What to do:
Take from the listing each line that has the string "revert".

Source material:
(* ===== verification/LruFrame.v ===== *)
(** * LruFrame: the capacity of a shard changes with [SetCapacity] only

    The computations of the monad that leave [capacity_] alone are closed under sequencing
    and case distinction, which the tactic [keeps] uses. *)

From Stdlib Require Import Strings.Byte.
From stdpp Require Import gmap.
From S2P Require Import Prelude.
From S2P Require Import Slice.
From S2P Require Import Coding.
From S2P Require Import Status.
From S2P Require Import LruCache.
From S2P Require Import LruSafety.

Definition keeps_capacity {A} (m : M A) : Prop := forall s a s', m s = Ret (a, s') -> capacity_ s' = capacity_ s.

Lemma keeps_ret {A} (a : A) : keeps_capacity (mret a).
Proof. by intros s b s' [= _ <-]. Qed.
Lemma keeps_bind {A B} (m : M A) (k : A -> M B) :
  keeps_capacity m -> (forall a, keeps_capacity (k a)) -> keeps_capacity (m ≫= k).
Proof.
  intros Hm Hk s b s' E. change ((m ≫= k) s) with (M_bind A B k m s) in E. unfold M_bind in E.
  destruct (m s) as [[a s1]| | |] eqn:Em; try done. rewrite (Hk _ _ _ _ E). by eapply Hm.
Qed.
Lemma keeps_get : keeps_capacity get.
Proof. by intros s b s' [= _ <-]. Qed.
Lemma keeps_modify f : (forall s, capacity_ (f s) = capacity_ s) -> keeps_capacity (modify f).
Proof. intros Hf s b s' [= _ <-]. apply Hf. Qed.
Lemma keeps_modify_get (f : Shard -> M unit) : (forall s, keeps_capacity (f s)) -> keeps_capacity (fun s => f s s).
Proof. intros Hf s b s' E. by eapply Hf. Qed.
Lemma keeps_massert b : keeps_capacity (massert b).
Proof. intros s a s'. unfold massert. destruct b; [by intros [= _ <-]|done]. Qed.
Lemma keeps_undefined {A} : keeps_capacity (@undefined A).
Proof. by intros s a s'. Qed.
Lemma keeps_nofuel {A} : keeps_capacity (@nofuel A).
Proof. by intros s a s'. Qed.
Lemma keeps_load {A} (f : Shard -> gmap loc A) p : keeps_capacity (load f p).
Proof. intros s a s'. unfold load. destruct (f s !! p); [by intros [= _ <-]|done]. Qed.
Lemma keeps_store {A} (f : Shard -> gmap loc A) set p v :
  (forall s x, capacity_ (set s x) = capacity_ s) -> keeps_capacity (store f set p v).
Proof. intros Hs s a s'. unfold store. destruct (f s !! p); [intros [= _ <-]; apply Hs|done]. Qed.
Lemma keeps_store_slot sl v : keeps_capacity (store_slot sl v).
Proof.
  destruct sl as [i|p]; [|by intros s a s' [= _ <-]]. apply keeps_bind; [apply keeps_get|intros s].
  destruct (i <? _); [by apply keeps_modify|apply keeps_undefined].
Qed.

Create HintDb keeps.
#[export] Hint Resolve keeps_ret keeps_get keeps_massert keeps_undefined keeps_nofuel keeps_load keeps_store_slot : keeps.
#[export] Hint Extern 1 (keeps_capacity (modify _)) => apply keeps_modify; done : keeps.
#[export] Hint Extern 1 (keeps_capacity (store _ _ _ _)) => apply keeps_store; done : keeps.

(** Follow the structure of a computation, using [keeps] for the calls. *)
Ltac keeps :=
  repeat first
    [ solve [eauto with keeps nocore]
    | apply keeps_bind; [|intros ?]
    | match goal with |- keeps_capacity (match ?x with _ => _ end) => destruct x end ].

Lemma keeps_InCache e : keeps_capacity (InCache e).
Proof. unfold InCache. keeps. Qed.
Lemma keeps_IsHighPri e : keeps_capacity (IsHighPri e).
Proof. unfold IsHighPri. keeps. Qed.
Lemma keeps_InHighPriPool e : keeps_capacity (InHighPriPool e).
Proof. unfold InHighPriPool. keeps. Qed.
Lemma keeps_SetInCache e b : keeps_capacity (SetInCache e b).
Proof. unfold SetInCache. keeps. Qed.
Lemma keeps_SetPriority e p : keeps_capacity (SetPriority e p).
Proof. unfold SetPriority. keeps. Qed.
Lemma keeps_SetInHighPriPool e b : keeps_capacity (SetInHighPriPool e b).
Proof. unfold SetInHighPriPool. keeps. Qed.
Lemma keeps_key e : keeps_capacity (key e).
Proof. unfold key. keeps. Qed.
Lemma keeps_deref p : keeps_capacity (deref p).
Proof. unfold deref. keeps. Qed.
Lemma keeps_Unref e : keeps_capacity (Unref e).
Proof. unfold Unref. keeps. Qed.
Lemma keeps_load_slot sl : keeps_capacity (load_slot sl).
Proof. unfold load_slot. keeps. Qed.
#[export] Hint Resolve keeps_InCache keeps_IsHighPri keeps_InHighPriPool keeps_SetInCache keeps_SetPriority
  keeps_SetInHighPriPool keeps_key keeps_deref keeps_Unref keeps_load_slot : keeps.

Lemma keeps_Free e : keeps_capacity (Free e).
Proof. unfold Free. keeps. Qed.
#[export] Hint Resolve keeps_Free : keeps.
Lemma keeps_FreeAll l : keeps_capacity (FreeAll l).
Proof. induction l; simpl; keeps. Qed.
Lemma keeps_FindPointer_loop fuel sl k h : keeps_capacity (FindPointer_loop fuel sl k h).
Proof. revert sl. induction fuel as [|fuel IH]; intros sl; cbn [FindPointer_loop]; keeps. Qed.
#[export] Hint Resolve keeps_FreeAll keeps_FindPointer_loop : keeps.
Lemma keeps_FindPointer k h : keeps_capacity (FindPointer k h).
Proof. unfold FindPointer. keeps. Qed.
Lemma keeps_new_length_loop fuel n el : keeps_capacity (new_length_loop fuel n el).
Proof. revert n. induction fuel as [|fuel IH]; intros n; cbn [new_length_loop]; keeps. Qed.
Lemma keeps_rehash_chain fuel h n l c : keeps_capacity (rehash_chain fuel h n l c).
Proof. revert h l c. induction fuel as [|fuel IH]; intros [h|] l c; cbn [rehash_chain]; keeps. Qed.
#[export] Hint Resolve keeps_FindPointer keeps_new_length_loop keeps_rehash_chain : keeps.
Lemma keeps_rehash fuel bs n l c : keeps_capacity (rehash fuel bs n l c).
Proof. revert l c. induction bs as [|b bs IH]; intros l c; cbn [rehash]; keeps. Qed.
#[export] Hint Resolve keeps_rehash : keeps.
Lemma keeps_Resize : keeps_capacity Resize.
Proof. unfold Resize. keeps. Qed.
Lemma keeps_table_Lookup k h : keeps_capacity (table_Lookup k h).
Proof. unfold table_Lookup. keeps. Qed.
#[export] Hint Resolve keeps_Resize keeps_table_Lookup : keeps.
Lemma keeps_table_Insert e : keeps_capacity (table_Insert e).
Proof. unfold table_Insert. keeps. Qed.
Lemma keeps_table_Remove k h : keeps_capacity (table_Remove k h).
Proof. unfold table_Remove. keeps. Qed.
Lemma keeps_LRU_Remove e : keeps_capacity (LRU_Remove e).
Proof. unfold LRU_Remove. keeps. Qed.
Lemma keeps_MaintainPoolSize_loop fuel : keeps_capacity (MaintainPoolSize_loop fuel).
Proof. induction fuel as [|fuel IH]; cbn [MaintainPoolSize_loop]; keeps. Qed.
#[export] Hint Resolve keeps_table_Insert keeps_table_Remove keeps_LRU_Remove keeps_MaintainPoolSize_loop : keeps.
Lemma keeps_MaintainPoolSize : keeps_capacity MaintainPoolSize.
Proof. unfold MaintainPoolSize. keeps. Qed.
#[export] Hint Resolve keeps_MaintainPoolSize : keeps.
Lemma keeps_LRU_Insert e : keeps_capacity (LRU_Insert e).
Proof. unfold LRU_Insert. keeps. Qed.
Lemma keeps_evict_one e : keeps_capacity (evict_one e).
Proof. unfold evict_one. keeps. Qed.
#[export] Hint Resolve keeps_LRU_Insert keeps_evict_one : keeps.
Lemma keeps_evict_loop fuel c : keeps_capacity (evict_loop fuel c).
Proof. induction fuel as [|fuel IH]; cbn [evict_loop]; keeps. Qed.
#[export] Hint Resolve keeps_evict_loop : keeps.
Lemma keeps_EvictFromLRU c : keeps_capacity (EvictFromLRU c).
Proof. unfold EvictFromLRU. keeps. Qed.
Lemma keeps_new_handle e d r f p : keeps_capacity (new_handle e d r f p).
Proof. unfold new_handle. keeps. Qed.
Lemma keeps_delete_handle e : keeps_capacity (delete_handle e).
Proof. unfold delete_handle. keeps. Qed.
Lemma keeps_Release_locked e : keeps_capacity (Release_locked e).
Proof. unfold Release_locked. keeps. Qed.
#[export] Hint Resolve keeps_EvictFromLRU keeps_new_handle keeps_delete_handle keeps_Release_locked : keeps.

Lemma keeps_apply_chain fuel h : keeps_capacity (apply_chain fuel h).
Proof. revert h. induction fuel as [|fuel IH]; intros [h|]; cbn [apply_chain]; keeps. Qed.
#[export] Hint Resolve keeps_apply_chain : keeps.
Lemma keeps_apply_buckets fuel bs : keeps_capacity (apply_buckets fuel bs).
Proof. induction bs as [|b bs IH]; cbn [apply_buckets]; keeps. Qed.
#[export] Hint Resolve keeps_apply_buckets : keeps.

Lemma SetCapacity_sets c s a s' : SetCapacity c s = Ret (a, s') -> capacity_ s' = c.
Proof.
  unfold SetCapacity. intros E. change (_ s) with (M_bind _ _ (fun _ => l ← EvictFromLRU 0; FreeAll l)
    (modify (fun s => upd_ctl s c (usage_ s) (lru_usage_ s) (high_pri_pool_usage_ s) (strict_capacity_limit_ s)
      (high_pri_pool_ratio_ s) (double_mul (double_of_size_t c) (high_pri_pool_ratio_ s)) (lru_low_pri_ s))) s) in E.
  unfold M_bind, modify in E. enough (keeps_capacity (l ← EvictFromLRU 0; FreeAll l)) as Hk by (by rewrite (Hk _ _ _ E)).
  keeps.
Qed.

(** The calls of a shard. *)
Lemma run_capacity `{Host} c s r s' : run c s = Ret (r, s') ->
  capacity_ s' = match c with CSetCapacity cap => cap | _ => capacity_ s end.
Proof.
  destruct c; cbn [run]; intros E.
  5: { change (_ s) with (M_bind _ _ (fun _ => mret RVoid) (SetCapacity capacity) s) in E. unfold M_bind in E.
       destruct (SetCapacity capacity s) as [[a s1]| | |] eqn:E1; try done. injection E as _ <-. by eapply SetCapacity_sets. }
  all: revert E; match goal with |- ?m _ = _ -> _ => enough (keeps_capacity m) as Hk by apply Hk end.
  all: unfold Insert, Lookup, Release, Erase, SetStrictCapacityLimit, SetHighPriorityPoolRatio, EraseUnRefEntries,
    GetUsage, GetPinnedUsage, ApplyToAllCacheEntries; keeps.
Qed.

Final answer:
Proof. revert sl. induction fuel as [|fuel IH]; intros sl; cbn [FindPointer_loop]; keeps. Qed.
Proof. revert n. induction fuel as [|fuel IH]; intros n; cbn [new_length_loop]; keeps. Qed.
Proof. revert h l c. induction fuel as [|fuel IH]; intros [h|] l c; cbn [rehash_chain]; keeps. Qed.
Proof. revert l c. induction bs as [|b bs IH]; intros l c; cbn [rehash]; keeps. Qed.
Proof. revert h. induction fuel as [|fuel IH]; intros [h|]; cbn [apply_chain]; keeps. Qed.
  all: revert E; match goal with |- ?m _ = _ -> _ => enough (keeps_capacity m) as Hk by apply Hk end.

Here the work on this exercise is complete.